The pandemic in 2020 added a sense of urgency as nonprofits “took a hard look at their operations and asked themselves if they could be run more efficiently by merging or partnering differently,” per Serna.

Post-merger, advocacy will mostly remain local.

“Our geographic focus is primarily on the City of Atlanta” Serna said. “Adding transit advocacy is pulling us more in the regional direction but we want to be very measured and make sure we can deliver on our goals.”

At the state level, the merged nonprofit will continue to partner with Georgia Bikes and advocate for the Georgia Department of Transportation to improve safety on state-owned roads.

“Georgia Bikes has lobbied at the state level for bicycle and pedestrian safety legislation, for example, getting speed cameras in school zones,” Serna said. “That’s something we worked on with Georgia Bikes and PEDS.  I recently learned that the City of Atlanta and APS have finally come to an agreement to have speed cameras installed in school zones.”

Courtesy Atlanta Bicycle Coalition.

In preparation of the Nov. 2 municipal elections and change in governance, the Atlanta Bicycle Coalition has developed a policy agenda, posted mayoral and city council candidate responses to their questionnaire and hosted candidate forums called TransFormation Tuesdays.  The mayoral forum is scheduled for Oct. 25 and additional forums may be added before the anticipated Nov. 30 runoffs.

“All forums are recorded and available online [atlantabike.org/transformationtuesdays],” Serna said. “We’re promoting them as a resource for people to dip into as their time and schedule permits.”

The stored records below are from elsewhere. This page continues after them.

(* ===== verification/Paths.v ===== *)
(** * Go's [path/filepath] on Unix, as far as the program uses it

    [Clean] is the lexical normalisation the package documents: drop empty and
    [.] elements, let each [..] eliminate the element before it, keep leading
    [..] of a relative path and drop those of a rooted one.  [Join] joins the
    elements from the first non-empty one on and cleans the result. *)

From S2P Require Import Prelude Strconv.
Set Warnings "-clear-no-such-hyp".
Local Open Scope Z_scope.

Abbreviation sep := x2f.
Definition dot : bytes := [x2e].
Definition dotdot : bytes := [x2e; x2e].

(** [strings.Split(s, "/")] *)
Fixpoint split_sep (s : bytes) : list bytes :=
  match s with
  | [] => [[]]
  | c :: s =>
      if Byte.eqb c sep then [] :: split_sep s
      else match split_sep s with
           | e :: es => (c :: e) :: es
           | [] => [[c]]
           end
  end.

(** [strings.Join(es, "/")] *)
Fixpoint join_sep (es : list bytes) : bytes :=
  match es with
  | [] => []
  | [e] => e
  | e :: es => e ++ [sep] ++ join_sep es
  end.

Definition rooted (path : bytes) : bool :=
  match path with c :: _ => Byte.eqb c sep | [] => false end.

(** One element of the path, on the reversed list of the elements kept. *)
Definition clean_step (root : bool) (out : list bytes) (e : bytes) : list bytes :=
  if bool_decide (e = []) || bool_decide (e = dot) then out
  else if bool_decide (e = dotdot) then
    match out with
    | o :: out' => if bool_decide (o = dotdot) then e :: out else out'
    | [] => if root then [] else [e]
    end
  else e :: out.

Definition clean_elems (path : bytes) : list bytes :=
  rev (foldl (clean_step (rooted path)) [] (split_sep path)).

Definition render (root : bool) (es : list bytes) : bytes :=
  if root then sep :: join_sep es
  else match es with [] => dot | _ => join_sep es end.

Definition Clean (path : bytes) : bytes :=
  if bool_decide (path = []) then dot else render (rooted path) (clean_elems path).

Fixpoint Join (elem : list bytes) : bytes :=
  match elem with
  | [] => []
  | e :: elem' => if bool_decide (e = []) then Join elem' else Clean (join_sep elem)
  end.

(** [strings.HasPrefix] *)
Fixpoint HasPrefix (s prefix : bytes) {struct prefix} : bool :=
  match prefix, s with
  | [], _ => true
  | p :: prefix, c :: s => Byte.eqb p c && HasPrefix s prefix
  | _ :: _, [] => false
  end.

(** ** Facts *)

Lemma HasPrefix_spec s p : HasPrefix s p = true <-> exists r, s = p ++ r.
Proof.
  revert s. induction p as [|a p IH]; intros s; simpl.
  - split; [eauto|done].
  - destruct s as [|c s].
    + split; [done|intros [r Hr]; done].
    + rewrite andb_true_iff, IH. split.
      * intros [H [r ->]]. apply byte_eqb_true in H as ->. eauto.
      * intros [r [= -> ->]]. split; [by apply byte_eqb_true|eauto].
Qed.

(** A proper path element: not empty, not [.], without separator. *)
Definition elem_ok (e : bytes) : Prop := e <> [] /\ e <> dot /\ sep ∉ e.

Lemma split_sep_no_sep s e : e ∈ split_sep s -> sep ∉ e.
Proof.
  revert e. induction s as [|c s IH]; simpl; intros e He.
  - apply list_elem_of_singleton in He as ->. set_solver.
  - destruct (Byte.eqb c sep) eqn:Ec.
    + apply elem_of_cons in He as [->|He]; [set_solver|auto].
    + assert (Hc : c <> sep) by (by apply byte_eqb_false).
      destruct (split_sep s) as [|e0 es] eqn:Es.
      * apply list_elem_of_singleton in He as ->. set_solver.
      * apply elem_of_cons in He as [->|He]; [|apply IH; by right].
        assert (sep ∉ e0) by (apply IH; left). set_solver.
Qed.

(** Shape of a cleaned element list: leading [..] only, and none when rooted. *)
Definition clean_shape (root : bool) (es : list bytes) : Prop :=
  exists n rest, es = replicate n dotdot ++ rest /\
    Forall (fun e => elem_ok e /\ e <> dotdot) rest /\ (root = true -> n = 0%nat).

Lemma clean_step_shape root out e :
  sep ∉ e -> clean_shape root (rev out) -> clean_shape root (rev (clean_step root out e)).
Proof.
  intros He (n & rest & Hr & Hf & Hn). unfold clean_step.
  destruct (bool_decide (e = [])) eqn:E1; [by exists n, rest|].
  destruct (bool_decide (e = dot)) eqn:E2; [by exists n, rest|]. bool_prop. simpl.
  case_bool_decide as E3.
  - subst e. destruct out as [|o out].
    + destruct n; [|done]. destruct rest; [|done].
      destruct root; [by exists 0%nat, []|]. exists 1%nat, []. by split_and!.
    + cbn [rev] in Hr. case_bool_decide as Eo.
      * subst o. assert (Hrest : rest = []).
        { destruct rest as [|x rest _] using rev_ind; [done|].
          rewrite (assoc_L (++)) in Hr. apply app_inj_tail in Hr as [_ <-].
          apply Forall_app in Hf as [_ [[_ ?] _]%Forall_cons]. done. }
        subst rest. exists (S n), []. split_and!; [|done|].
        -- cbn [rev]. rewrite Hr, !app_nil_r. by rewrite <- replicate_S_end.
        -- intros ->. rewrite (Hn eq_refl) in Hr. simpl in Hr. by destruct (rev out).
      * destruct rest as [|x rest _] using rev_ind.
        -- rewrite app_nil_r in Hr. destruct n as [|n]; [by destruct (rev out)|].
           rewrite replicate_S_end in Hr. by apply app_inj_tail in Hr as [_ ->].
        -- rewrite (assoc_L (++)) in Hr. apply app_inj_tail in Hr as [-> _].
           apply Forall_app in Hf as [? _]. by exists n, rest.
  - cbn [rev]. exists n, (rest ++ [e]). rewrite Hr, (assoc_L (++)). split_and!; [done| |done].
    apply Forall_app. split; [done|]. apply Forall_singleton. by split_and!.
Qed.

Lemma clean_elems_shape path : clean_shape (rooted path) (clean_elems path).
Proof.
  unfold clean_elems.
  assert (H : forall es out, Forall (fun e => sep ∉ e) es -> clean_shape (rooted path) (rev out) ->
            clean_shape (rooted path) (rev (foldl (clean_step (rooted path)) out es))).
  { induction es as [|e es IH]; intros out Hes Hs; [done|].
    apply Forall_cons in Hes as [He Hes]. cbn [foldl]. apply IH; [done|].
    by apply clean_step_shape. }
  apply H; [apply Forall_forall; intros e; apply split_sep_no_sep|].
  exists 0%nat, []. by split_and!.
Qed.

Lemma app_sep_inj (a b x y : bytes) :
  sep ∉ a -> sep ∉ b -> a ++ sep :: x = b ++ sep :: y -> a = b /\ x = y.
Proof.
  revert b. induction a as [|c a IH]; intros [|d b] Ha Hb H; simplify_eq/=; [done|set_solver..|].
  destruct (IH b) as [-> ->]; [set_solver..|done|done].
Qed.

(** A textual prefix that ends in a separator is a prefix of the elements. *)
Lemma join_sep_prefix B F r :
  Forall (fun e => sep ∉ e) B -> Forall (fun e => sep ∉ e) F -> B <> [] ->
  join_sep F = join_sep B ++ sep :: r -> exists R, R <> [] /\ F = B ++ R /\ r = join_sep R.
Proof.
  revert F. induction B as [|b B IH]; intros F HB HF Hne Heq; [done|].
  apply Forall_cons in HB as [Hb HB]. destruct F as [|f F]; simpl in Heq.
  { by destruct B, b. }
  apply Forall_cons in HF as [Hf HF]. destruct F as [|f2 F].
  { exfalso. apply Hf. rewrite Heq. destruct B; set_solver. }
  destruct B as [|b2 B].
  - apply app_sep_inj in Heq as [-> Hr]; [|done..]. by exists (f2 :: F).
  - rewrite <- (assoc_L (++)) in Heq. simpl in Heq.
    apply app_sep_inj in Heq as [-> Hr]; [|done..].
    destruct (IH (f2 :: F)) as (R & HR & -> & ->); [done..|]. by exists R.
Qed.

Lemma clean_shape_no_sep root es : clean_shape root es -> Forall (fun e => sep ∉ e) es.
Proof.
  intros (n & rest & -> & Hf & _). apply Forall_app. split.
  - apply Forall_replicate. unfold dotdot. set_solver.
  - eapply Forall_impl; [exact Hf|]. by intros e [(_ & _ & ?) _].
Qed.

Lemma clean_shape_head root e es : clean_shape root (e :: es) -> e <> [] /\ e <> dot.
Proof.
  intros (n & rest & Heq & Hf & _). destruct n as [|n]; [|by simplify_eq/=].
  destruct rest; simplify_eq/=. by apply Forall_cons in Hf as [[(? & ? & _) _] _].
Qed.

(** What a cleaned path that starts with the cleaned base and a separator is. *)
Lemma clean_prefix (base full r : bytes) :
  base <> [] -> full <> [] -> Clean full = Clean base ++ sep :: r ->
  exists R, R <> [] /\ rooted full = rooted base /\
    clean_elems full = clean_elems base ++ R /\ r = join_sep R.
Proof.
  intros Hb Hf. unfold Clean. rewrite !bool_decide_eq_false_2 by done.
  pose proof (clean_elems_shape base) as HB. pose proof (clean_elems_shape full) as HF.
  pose proof (clean_shape_no_sep _ _ HB) as NB. pose proof (clean_shape_no_sep _ _ HF) as NF.
  unfold render. destruct (rooted base), (rooted full); intros Heq.
  - injection Heq as Heq. destruct (clean_elems base) as [|b B] eqn:EB.
    + simpl in Heq. destruct (clean_elems full) as [|f F]; [done|].
      apply clean_shape_head in HF as [Hne _]. apply Forall_cons in NF as [Hns _].
      exfalso. destruct f as [|c f]; [done|]. destruct F; simplify_eq/=; set_solver.
    + destruct (join_sep_prefix (b :: B) (clean_elems full) r) as (R & ? & ? & ?); [done..|].
      by exists R.
  - exfalso. destruct (clean_elems full) as [|f F]; [done|].
    apply clean_shape_head in HF as [Hne _]. apply Forall_cons in NF as [Hns _].
    destruct f as [|c f]; [done|]. destruct F; simplify_eq/=; set_solver.
  - exfalso. destruct (clean_elems base) as [|b B]; [done|].
    apply clean_shape_head in HB as [Hne _]. apply Forall_cons in NB as [Hns _].
    destruct b as [|c b]; [done|]. destruct B; simplify_eq/=; set_solver.
  - destruct (clean_elems full) as [|f F] eqn:EF.
    { exfalso. destruct (clean_elems base) as [|b B]; [done|].
      apply clean_shape_head in HB as [Hne Hnd].
      destruct b as [|c b]; [done|]. destruct b, B; simplify_eq/=. }
    destruct (clean_elems base) as [|b B] eqn:EB.
    + exfalso. apply clean_shape_head in HF as [Hne Hnd]. apply Forall_cons in NF as [Hns _].
      destruct f as [|c f]; [done|]. destruct f as [|c' f]; destruct F; simplify_eq/=; set_solver.
    + destruct (join_sep_prefix (b :: B) (f :: F) r) as (R & ? & ? & ?); [done..|].
      by exists R.
Qed.

Lemma Clean_nonempty p : Clean p <> [].
Proof.
  unfold Clean. case_bool_decide; [done|]. unfold render.
  pose proof (clean_elems_shape p) as Hs. destruct (rooted p); [done|].
  destruct (clean_elems p) as [|e es]; [done|]. apply clean_shape_head in Hs as [He _].
  destruct e; [done|]. by destruct es.
Qed.

(** Elements below a base that is rooted or does not end in [..] are proper. *)
Lemma clean_shape_below root B R :
  clean_shape root (B ++ R) -> root = true \/ last B <> Some dotdot /\ B <> [] ->
  Forall (fun e => elem_ok e /\ e <> dotdot) R.
Proof.
  intros (n & rest & Heq & Hf & Hn) HB.
  apply app_eq_inv in Heq as [(k & -> & ->)|(k & Hk & ->)]; [by apply Forall_app in Hf as [_ ?]|].
  destruct HB as [->|[Hlast Hne]].
  - rewrite Hn in Hk by done. symmetry in Hk. apply app_nil in Hk as [-> ->]. done.
  - exfalso. assert (Hall : Forall (.= dotdot) (B ++ k)).
    { rewrite <- Hk. by apply Forall_replicate. }
    apply Forall_app in Hall as [Hall _]. destruct B as [|b B _] using rev_ind; [done|].
    rewrite last_snoc in Hlast. apply Forall_app in Hall as [_ [-> _]%Forall_cons]. done.
Qed.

Another priority for 2021 is to create an infrastructure project tracker.
“This is part of our goal to hold our elected officials and city accountable for building planned projects,” Serna said. “We will release the first set of projects we’re tracking in October”.

And in 2022, look for the merged organization to announce its new name at the annual Blinkie Awards event.

“What the merger has done is positioned us for growth,” Serna said.